A segunda, "O Portal da Índia", é talvez a mais sombria.
Tem como pano de fundo a recente onda de globalização, em que empresas americanas passam a comprar produtos e serviços na Índia, onde tudo é mais barato e pode ser produzido em padrões aceitáveis de qualidade -aquela gente aceita qualquer salário, não conta com legislação de proteção ao trabalho e, finalmente, vê saída para a miséria onde outros veriam um emprego degradante.
Nela, um um advogado recém-separado, que odeia tudo na Índia, da comida à gente, mergulha numa viagem pessoal degradante, enquanto seu parceiro local, executivo indiano bem-sucedido cujo pai, na velhice, largou tudo que tinha para virar monge mendicante, adere aos valores de mercado.
O final é acachapante, com a repulsa inicial do norte-americano transformada em amor perverso.
A terceira, enfim, "O Deus-Elefante", vai contar a viagem pela Índia de uma jovem e saudável mulher norte-americana, que está andando pelo mundo desconhecido após sua formatura na faculdade.
Era para ser uma nova parte de uma já sólida busca de autoconhecimento, com o objetivo de passar uma temporada num "ashram".
Mas a falta de grana obriga ao trabalho, e lá vai ela, graduada em línguas, ensinar aos jovens locais, da cidade próxima de seu local de retiro, como se fala para ganhar a confiança do consumidor -este um norte-americano de qualquer Estado.

Experiência terrível
O vendedor é o jovem indiano feliz com o emprego, talvez sem nunca ter experimentado o objeto de sua venda (vista de longe é coisa ridícula, mas o prezado leitor sabe que se trata de um esquema em pleno funcionamento).
Um momento de descuido vai conduzi-la a uma terrível experiência (também sexual), de que resulta outro horror.
Viagem ao coração do exotismo, lá onde agora se emprega gente simples a preço baixo e aonde se vai, presumivelmente, para descanso e busca espiritual, misturada com sexo irregular, resultando em fracasso pessoal, na beira da tragédia.
É a parte indiana do mercado mundial pela lente das bem construídas novelas de Paul Theroux, garantia de boas horas de leitura, nem que seja para perder a inocência acerca do paraíso, ao preço de acrescentar culpa judaico-cristã ao relato ficcional de viagem.
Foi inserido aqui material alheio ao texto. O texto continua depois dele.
Lemma decode_string_tail what pre s rest :
  Z.of_nat (length pre) < 2 ^ 32 -> len s < 2 ^ 31 ->
  decode_string what (pre ++ abi_tail s ++ rest) (32 * Z.of_nat (length pre)) = Ok (stake 32 s).
Proof.
  intros Hk Hs. pose proof (len_nonneg s).
  set (slots := pre ++ abi_tail s ++ rest). set (k := Z.of_nat (length pre)) in *.
  assert (slots !! Z.to_nat k = Some (abi_word (len s))) as H0.
  { unfold slots, k. rewrite Nat2Z.id. by rewrite lookup_app_r, Nat.sub_diag by lia. }
  unfold decode_string. rewrite Z.mul_comm, Z.div_mul by lia. rewrite i64_small by lia.
  assert (k < Z.of_nat (length slots)) as Hlt.
  { apply lookup_lt_Some in H0. lia. }
  rewrite (proj2 (Z.ltb_lt _ _) Hlt). rewrite (slot_at_lookup slots k _ ltac:(lia) H0). cbn [obind].
  rewrite parse_abi_word by lia. cbn [obind].
  destruct (decide (s = ""%string)) as [->|Hne]; [done|].
  assert (0 < len s) as Hpos by (destruct s; [done | unfold len; cbn [String.length]; lia]).
  pose proof (length_abi_data s Hne) as Hlen.
  assert (slots !! Z.to_nat (k + 1) = Some (stake 64 (abi_data s))) as H1.
  { unfold slots, k. replace (Z.to_nat _) with (length pre + 1)%nat by lia.
    rewrite lookup_app_r by lia. replace (_ - _)%nat with 1%nat by lia.
    change ((abi_tail s ++ rest) !! 1%nat) with ((slots_of (abi_data s) ++ rest) !! 0%nat).
    rewrite lookup_app_l; [by apply slots_of_first|].
    pose proof (slots_of_first _ Hlen) as Hf. by apply lookup_lt_Some in Hf. }
  assert (k + 1 < Z.of_nat (length slots)) as Hlt1 by (apply lookup_lt_Some in H1; lia).
  rewrite (proj2 (Z.ltb_lt _ _) Hpos), (proj2 (Z.ltb_lt _ _) Hlt1).
  rewrite (slot_at_lookup slots (k + 1) _ ltac:(lia) H1). cbn [andb obind].
  rewrite (wrapU_small 64), i64_small by lia.
  assert (len (stake 64 (abi_data s)) = 64) as E64.
  { unfold len. rewrite length_stake. lia. }
  rewrite E64. destruct (Z.leb_spec (len s * 2) 64) as [Hle|Hgt].
  - rewrite go_slice_ok by (rewrite ?E64; lia). cbn [obind]. rewrite Z.sub_0_r.
    change (Z.to_nat 0) with 0%nat. cbn [sdrop].
    rewrite stake_stake by lia. unfold abi_data.
    rewrite stake_app_le by (rewrite length_hex_encode; unfold len in *; lia).
    rewrite (stake_all _ (hex_encode s)) by (rewrite length_hex_encode; unfold len in *; lia).
    rewrite hex_decode_encode. rewrite stake_all; [done | unfold len in *; lia].
  - cbn [obind]. unfold abi_data.
    rewrite stake_app_le by (rewrite length_hex_encode; unfold len in *; lia).
    change 64%nat with (2 * 32)%nat. rewrite stake_hex, hex_decode_encode. done.
Qed.

End abi_strings.

(** ** Round trips *)
Section roundtrips.

Lemma length_slots_loop fuel d : (64 * length (slots_loop fuel d) <= String.length d)%nat.
Proof.
  revert d. induction fuel as [|f IH]; intros d; cbn [slots_loop length]; [lia|].
  specialize (IH (sdrop 64 d)). rewrite length_sdrop in IH.
  destruct (_ =? 0); [simpl; lia|].
  destruct (Z.leb_spec 64 (len d)); cbn [length]; unfold len in *; lia.
Qed.

Lemma length_abi_tail s : len s < 2 ^ 31 -> Z.of_nat (length (abi_tail s)) < 2 ^ 31.
Proof.
  intros H. unfold abi_tail, slots_of. cbn [length].
  pose proof (length_slots_loop (String.length (abi_data s)) (abi_data s)) as Hl.
  unfold abi_data in Hl at 3. rewrite length_app_s, length_hex_encode, length_srepeat in Hl.
  assert (abi_pad_len (2 * String.length s) < 64)%nat by (apply Nat.mod_upper_bound; lia).
  unfold len in H. lia.
Qed.

Lemma abi_tail_words s : len s < 2 ^ 31 -> Forall is_word (abi_tail s).
Proof.
  intros H. constructor; [|apply slots_of_words]. apply abi_word_word.
  pose proof (len_nonneg s). lia.
Qed.

Lemma length_pad_zero w s : (String.length s <= w)%nat -> String.length (pad_zero w s) = w.
Proof. intros H. unfold pad_zero. rewrite length_app_s, length_srepeat. lia. Qed.

Lemma abi_pool_words_words p : pool_wf p -> Forall is_word (abi_pool_words p).
Proof.
  intros ((h & Hc & Hh & _) & ? & ? & ? & ? & (t & Ht & ?) & (u & Hu & ?) & Hn & Hr).
  pose proof (length_abi_tail _ Hn).
  unfold abi_pool_words. rewrite Hc, Ht, Hu, TrimPrefix_app. unfold default, from_option, id.
  apply Forall_app; split; [|apply Forall_app; split; by apply abi_tail_words].
  repeat (apply Forall_cons; split; [first [apply abi_word_word; lia | apply length_pad_zero; lia]|]).
  constructor.
Qed.

(** C28. Decoding inverts the contract's ABI encoding: for every pool the contract can
    return, [DecodePoolsResult] gives back every field exactly, except that names and
    regions are cut to their first 32 bytes (the decoder reads one data word). *)
Theorem DecodePoolsResult_roundtrip p :
  pool_wf p ->
  DecodePoolsResult (abi_encode_pool p) =
  Ok {| Creator := Creator p; ID := ID p;
        MaxChallengeResponsePeriod := MaxChallengeResponsePeriod p;
        MemberCount := MemberCount p; MaxMembers := MaxMembers p;
        RequiredTokens := RequiredTokens p; MinPingTime := MinPingTime p;
        Name := stake 32 (Name p); Region := stake 32 (Region p) |}.
Proof.
  intros Hwf. pose proof (abi_pool_words_words p Hwf) as Hws.
  destruct Hwf as ((h & Hc & Hh & Hz) & Hid & Hmc & Hm & Hmm & (t & Ht & Htr) & (u & Hu & Hur) & Hn & Hr).
  pose proof (length_abi_tail _ Hn) as Hlt. pose proof (len_nonneg (Name p)).
  unfold DecodePoolsResult, abi_encode_pool. rewrite TrimPrefix_app.
  rewrite (slots_of_concat _ Hws).
  assert (9 <= length (abi_pool_words p))%nat as H9 by (unfold abi_pool_words; simpl; lia).
  assert (len (sconcat (abi_pool_words p)) = 64 * Z.of_nat (length (abi_pool_words p))) as ->.
  { unfold len. rewrite length_sconcat by done. lia. }
  rewrite (proj2 (Z.ltb_ge _ 288)) by lia. rewrite (proj2 (Z.ltb_ge _ 9)) by lia.
  clear Hws H9. set (slots := abi_pool_words p).
  assert (slot_at slots 0 = Ok (srepeat 24 "0" +:+ (h +:+ ""))) as ->.
  { unfold slots, abi_pool_words. rewrite Hc, TrimPrefix_app. cbn [app slot_at].
    rewrite sapp_nil_r. unfold pad_zero. by rewrite Hh. }
  cbn [obind]. rewrite go_slice_mid by (unfold len; rewrite ?Hh; done). cbn [obind]. rewrite Hz.
  rewrite (slot_u32_word _ slots 1 (ID p) ltac:(lia) eq_refl Hid). cbn [obind].
  rewrite (slot_u32_word _ slots 2 (MaxChallengeResponsePeriod p) ltac:(lia) eq_refl Hmc). cbn [obind].
  rewrite (slot_u32_word _ slots 3 (MemberCount p) ltac:(lia) eq_refl Hm). cbn [obind].
  rewrite (slot_u32_word _ slots 4 (MaxMembers p) ltac:(lia) eq_refl Hmm). cbn [obind].
  assert (slot_at slots 5 = Ok (abi_word t)) as -> by (unfold slots, abi_pool_words; by rewrite Ht).
  assert (slot_at slots 6 = Ok (abi_word u)) as -> by (unfold slots, abi_pool_words; by rewrite Hu).
  change (slot_at slots 7) with (Ok (abi_word 288)).
  change (slot_at slots 8) with (Ok (abi_word (288 + 32 * Z.of_nat (length (abi_tail (Name p)))))).
  cbn [obind]. rewrite !parse_abi_word by lia. cbn [obind].
  set (pre := take 9 slots).
  assert (slots = pre ++ abi_tail (Name p) ++ abi_tail (Region p)) as Es1 by reflexivity.
  rewrite Es1. change 288 with (32 * Z.of_nat (length pre)) at 1.
  rewrite decode_string_tail by (simpl; lia). cbn [obind].
  replace (288 + 32 * Z.of_nat (length (abi_tail (Name p))))
    with (32 * Z.of_nat (length (pre ++ abi_tail (Name p)))) by (rewrite length_app; change (length pre) with 9%nat; lia).
  rewrite app_assoc. rewrite <- (app_nil_r (abi_tail (Region p))).
  rewrite decode_string_tail by (rewrite ?length_app; change (length pre) with 9%nat; lia). cbn [obind].
  rewrite !(wrapU_small 32) by lia. rewrite !big_SetString16_word by lia. by rewrite Hc, Ht, Hu.
Qed.
(* ===== verification/Disk.v ===== *)
(** * Reading and writing named files

    The handlers that keep their data in files outside the node's own configuration read and
    write them by name: [read_file] tells a missing file from a failing disk, names are
    cleaned as the kernel resolves them. [yields] is total correctness of such code on a
    working disk: started on the files [F], the operation returns [x] and leaves [F']. *)

From S2P Require Import Prelude GoStd Json GoPath Effects Node.

#[local] Open Scope string_scope.
#[local] Open Scope Z_scope.

(** exec.Cmd.Output: the process's output, its exit error with what it wrote to stderr, or an
    error that is not an exit status. *)
Inductive ExecReply := ExecOk (stdout : string) | ExecExit (err stderr : string) | ExecFail (err : string).

(** A command that is started and waited for: it cannot be started, ends, or is still running
    when its context ends and is killed (or cannot be). *)
Inductive CmdReply :=
| CmdStart (err : string)
| CmdDone (stdout stderr : string) (err : option string)
| CmdKilled (stdout stderr : string) (killErr : option string).

Class Exec := {
  exec_Output : nat -> string -> list string -> ExecReply;
  exec_Run : nat -> string -> list string -> CmdReply
}.

Section disk.
Context {S : Type} `{PS : PoolStore S} `{E : Env}.

(** [select { case <-ctx.Done(): true; default: false }] *)
Definition ctx_done : M (Node S) bool := b <- time_After 0;; ret (negb b).

(** os.ReadFile; [None] is os.IsNotExist. *)
Definition read_file (path : string) : M (Node S) (option string) :=
  r <- fs_step;;
  match r with
  | FsOk => gets (fun w => n_files w !! filepath_Clean path)
  | FsErr _ => raise "read"
  end.
Definition write_file (path data : string) : M (Node S) () := os_WriteFile (filepath_Clean path) data.

Context `{X : Exec}.
Definition cmd_Output (name : string) (args : list string) : M (Node S) ExecReply :=
  fun w => (Ok (exec_Output (n_fx w) name args), add_cmd (name :: args) (bump w)).
Definition cmd_Run (name : string) (args : list string) : M (Node S) CmdReply :=
  fun w => (Ok (exec_Run (n_fx w) name args), add_cmd (name :: args) (bump w)).

(** ** Total correctness over the files *)
Definition yields {A : Type} (F : gmap string string) (m : M (Node S) A) (x : A) (F' : gmap string string) : Prop :=
  forall w, n_files w = F -> exists w', m w = (Ok x, w') /\ n_files w' = F'.

Lemma yields_ret {A} F (x : A) : yields F (ret x) x F.
Proof. intros w Hw. by exists w. Qed.

Lemma yields_bind {A B} F F1 F2 (m : M (Node S) A) (k : A -> M (Node S) B) a b :
  yields F m a F1 -> yields F1 (k a) b F2 -> yields F (bind m k) b F2.
Proof.
  intros Hm Hk w Hw. destruct (Hm w Hw) as (w1 & H1 & HF1). destruct (Hk w1 HF1) as (w2 & H2 & HF2).
  exists w2. unfold bind. by rewrite H1.
Qed.

Lemma yields_try {A} F F' (m : M (Node S) A) a : yields F m a F' -> yields F (try m) (inr a) F'.
Proof. intros Hm w Hw. destruct (Hm w Hw) as (w' & H & HF). exists w'. unfold try. by rewrite H. Qed.

Lemma yields_wrapErr {A} F F' pre (m : M (Node S) A) a : yields F m a F' -> yields F (wrapErr pre m) a F'.
Proof. intros Hm w Hw. destruct (Hm w Hw) as (w' & H & HF). exists w'. unfold wrapErr. by rewrite H. Qed.

(** A working disk, and requests that are not cancelled. *)
Context (Hfs : forall n, env_fs n = FsOk) (Hctx : forall n, env_timer n 0 = true).

Lemma yields_ctx_done F : yields F ctx_done false F.
Proof. intros w Hw. exists (bump w). unfold ctx_done, time_After, bind. by rewrite Hctx. Qed.

Lemma yields_read F path : yields F (read_file path) (F !! filepath_Clean path) F.
Proof. intros w <-. exists (bump w). unfold read_file, fs_step, bind. by rewrite Hfs. Qed.

Lemma yields_write F path data : yields F (write_file path data) () (<[filepath_Clean path := data]> F).
Proof. intros w <-. eexists. unfold write_file, os_WriteFile, fs_step, bind. rewrite Hfs. by split. Qed.

Lemma yields_cmd_Output {A} F F' name args (k : ExecReply -> M (Node S) A) x :
  (forall r, yields F (k r) x F') -> yields F (bind (cmd_Output name args) k) x F'.
Proof. intros Hk w Hw. unfold bind, cmd_Output. by apply Hk. Qed.

Lemma yields_mkdir F path : yields F (os_MkdirAll path) () F.
Proof. intros w Hw. exists (bump w). unfold os_MkdirAll, fs_step, bind. by rewrite Hfs. Qed.
End disk.

(** Step through straight-line code. *)
Ltac yields_step :=
  first [ eapply yields_bind | eapply yields_ret | eapply yields_try | eapply yields_wrapErr
        | eapply yields_ctx_done; eassumption | eapply yields_read; eassumption
        | eapply yields_write; eassumption | eapply yields_mkdir; eassumption ].
(** The lenient check errs on one side only: it reports membership only on the word of
    an endpoint's 200 answer to this pool's and this peer's contract call; a chain that
    cannot be reached makes it answer "not a member" without an error. *)
Theorem lenient_member_sound peerID p c w resp w' :
  HandleIsMemberOfPool peerID p c w = (Ok resp, w') ->
  (r_IsMember resp = true -> exists key r m, peerIdToBytes32 peerID = Ok key /\
     answered w w' c (EncodeIsPeerIdMemberOfPoolCall p key) r /\
     DecodeIsMemberOfPoolResult r = Ok m /\ IsMember m = true /\ r_MemberAddress resp = MemberAddress m) /\
  (r_IsMember resp = false \/ p <> 0) /\ r_ChainName resp = c /\ r_PoolID resp = p.
Proof.
  unfold HandleIsMemberOfPool. destruct (Z.eqb_spec p 0) as [->|Hp]; [intros [= <- <-]; naive_solver|].
  destruct (chainConfigs o !! c) as [cfg|] eqn:Hcfg; [|done].
  intros (key & w1 & Hk & H)%bind_Ok_inv. apply wrapErr_Ok in Hk. injection Hk as Hk ->.
  apply bind_Ok_inv in H as (x & w2 & Hr & H).
  apply try_Ok_inv in Hr as [([b st] & -> & Hr)|(e & -> & Hr)]; [|injection H as <- <-; naive_solver].
  destruct (Z.eqb_spec st 200) as [->|]; cbn [negb] in H; [|done].
  destruct (decode_rpc b) as [[res [[]|]]|] eqn:Hd; cbn in H; [done| |done].
  destruct (ParseContractError res); [injection H as <- <-; naive_solver|].
  apply bind_Ok_inv in H as (y & w3 & Hy & H).
  apply try_Ok_inv in Hy as [(m & -> & Hy)|(e & -> & Hy)]; injection H as <- <-; [|naive_solver].
  injection Hy as Hy ->. cbn. split; [|naive_solver]. intros Hm. exists key, res, m. split; [done|].
  split; [|done]. by eapply retry_Ok.
Qed.

(** What an accepted pool rests on: an endpoint of the chain answered the contract call for
    this pool with a result that is no contract error and decodes as a pool. *)
Definition pool_seen (w w' : Node S) (poolID : Z) (c : string) : Prop :=
  exists r pool, answered w w' c (EncodePoolsCall poolID) r /\
    ParseContractError r = None /\ DecodePoolsResult r = Ok pool.

Lemma validatePoolOnChain_Ok p c w w' : validatePoolOnChain p c w = (Ok (), w') -> pool_seen w w' p c.
Proof.
  unfold validatePoolOnChain. destruct (chainConfigs o !! c) as [cfg|] eqn:Hcfg; [|done].
  intros ([b st] & w1 & Hr & H)%bind_Ok_inv. apply wrapErr_Ok in Hr.
  apply bind_Ok_inv in H as (r & w2 & H2 & H). unfold rpc_result in H2.
  destruct (Z.eqb_spec st 200) as [->|]; cbn [negb] in H2; [|done].
  destruct (decode_rpc b) as [[res [[]|]]|] eqn:Hd; cbn in H2; [done| |done].
  destruct (ParseContractError res) eqn:Hce; [done|]. injection H2 as <- <-.
  apply bind_Ok_inv in H as (pool & w3 & H3 & H). apply wrapErr_Ok in H3. injection H3 as H3 <-. injection H as <-.
  exists res, pool. split; [|done]. by eapply retry_Ok.
Qed.
(* ===== verification/PoolConfig.v ===== *)
(** * blockchain/bl_pool.go: joining, leaving and reconciling a pool

    The device's pool membership lives on chain; the device keeps the pool and chain it is
    configured for. This file models the operations that change that configuration: the
    join and leave handlers, the periodic reconcile, and the clearing they share, with the
    marker files that limit what reconcile may do. *)

From S2P Require Import Prelude GoStd GoTime Json Abi PeerId SignedAuth Effects Node Evm.

#[local] Open Scope string_scope.
#[local] Open Scope Z_scope.

Definition poolLeaveCheckAttempts : nat := 3.
Definition PoolReconcileMinInterval : Z := 24 * 3600 * nanos.
Definition poolLeaveCheckInterval : Z := 4 * nanos.
Definition poolConfigClearedRestartDelay : Z := 3 * nanos.
Definition poolReconcileConfirmDelay : Z := 30 * nanos.

Definition PoolMemberConfirmedFilePath := "/internal/.tmp/pool_member_confirmed.tmp".
Definition PoolReconcileClearedAtFilePath := "/internal/.tmp/pool_reconcile_cleared_at.tmp".
Definition PoolReconcileDisabledFilePath := "/internal/.disable_pool_reconcile".

Definition poolKey (chainName pool : string) : string := chainName +:+ ":" +:+ pool.

(** ** Requests and responses *)
Record PoolJoinRequest := mkJoinReq { jr_PoolID : Z; jr_PeerID : string; jr_ChainName : string }.
Record PoolLeaveRequest := mkLeaveReq { lr_PoolID : Z; lr_ChainName : string }.

Definition decode_PoolJoinRequest (body : option string) : option PoolJoinRequest :=
  l ← decode_body body;
  let '(p, ok1) := field_int 0 (obj_field "pool_id" l) in
  let '(k, ok2) := field_string "" (obj_field "peer_id" l) in
  let '(c, ok3) := field_string "" (obj_field "chain_name" l) in
  if ok1 && ok2 && ok3 then Some (mkJoinReq p k c) else None.

Definition decode_PoolLeaveRequest (body : option string) : option PoolLeaveRequest :=
  l ← decode_body body;
  let '(p, ok1) := field_int 0 (obj_field "pool_id" l) in
  let '(c, ok2) := field_string "" (obj_field "chain_name" l) in
  if ok1 && ok2 then Some (mkLeaveReq p c) else None.
(** What was set is what is read: after an update of the pool that reports no error,
    every later working read of the config file, whatever failed reads and chain reads
    come between, returns the new pool, and the chain is the one from before. *)
Theorem pool_update_read r1 r2 n s s' reads :
  updatePoolName r1 r2 n s = (None, s') ->
  let s2 := fold_left (fun s (x : bool * FsResult) =>
              if x.1 then (getPoolNameFromConfig x.2 s).2 else (getChainNameFromConfig x.2 s).2) reads s' in
  (getPoolNameFromConfig FsOk s2).1 = n /\
  (getChainNameFromConfig FsOk s2).1 = (getChainNameFromConfig FsOk s).1.
Proof.
  intros Hu s2.
  assert (seen s2 = seen s') as Hs2.
  { subst s2. clear Hu. revert s'. induction reads as [|[b r] reads IH]; intros s'; [done|]. cbn [fold_left fst snd].
    rewrite IH. unfold getPoolNameFromConfig, getChainNameFromConfig.
    destruct (load r s') as [c s1] eqn:E. apply load_seen in E as (_ & Hs & _). by destruct b. }
  pose proof (update_pool_ok _ _ _ _ _ Hu) as [Hp Hc].
  pose proof (get_pool_ok s2) as Hgp. pose proof (get_chain_ok s2) as Hgc. pose proof (get_chain_ok s) as Hgs.
  cbn [ps_getPoolName ps_getChainName configStore stored_pool stored_chain configStoreLaws] in *.
  rewrite Hgp, Hgc, Hgs, Hs2. done.
Qed.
LUÍS AUGUSTO FISCHER é professor de literatura na Universidade Federal do Rio Grande do Sul e autor de "Machado e Borges" (ed. Arquipélago), entre outros livros.

A SUÍTE ELEFANTA
Autor: Paul Theroux
Tradução: Fernanda Abreu
Editora: Objetiva/Alfaguara (tel. 0/ xx/ 21/2199-7824)
Quanto: R$ 44,90 (304 págs.)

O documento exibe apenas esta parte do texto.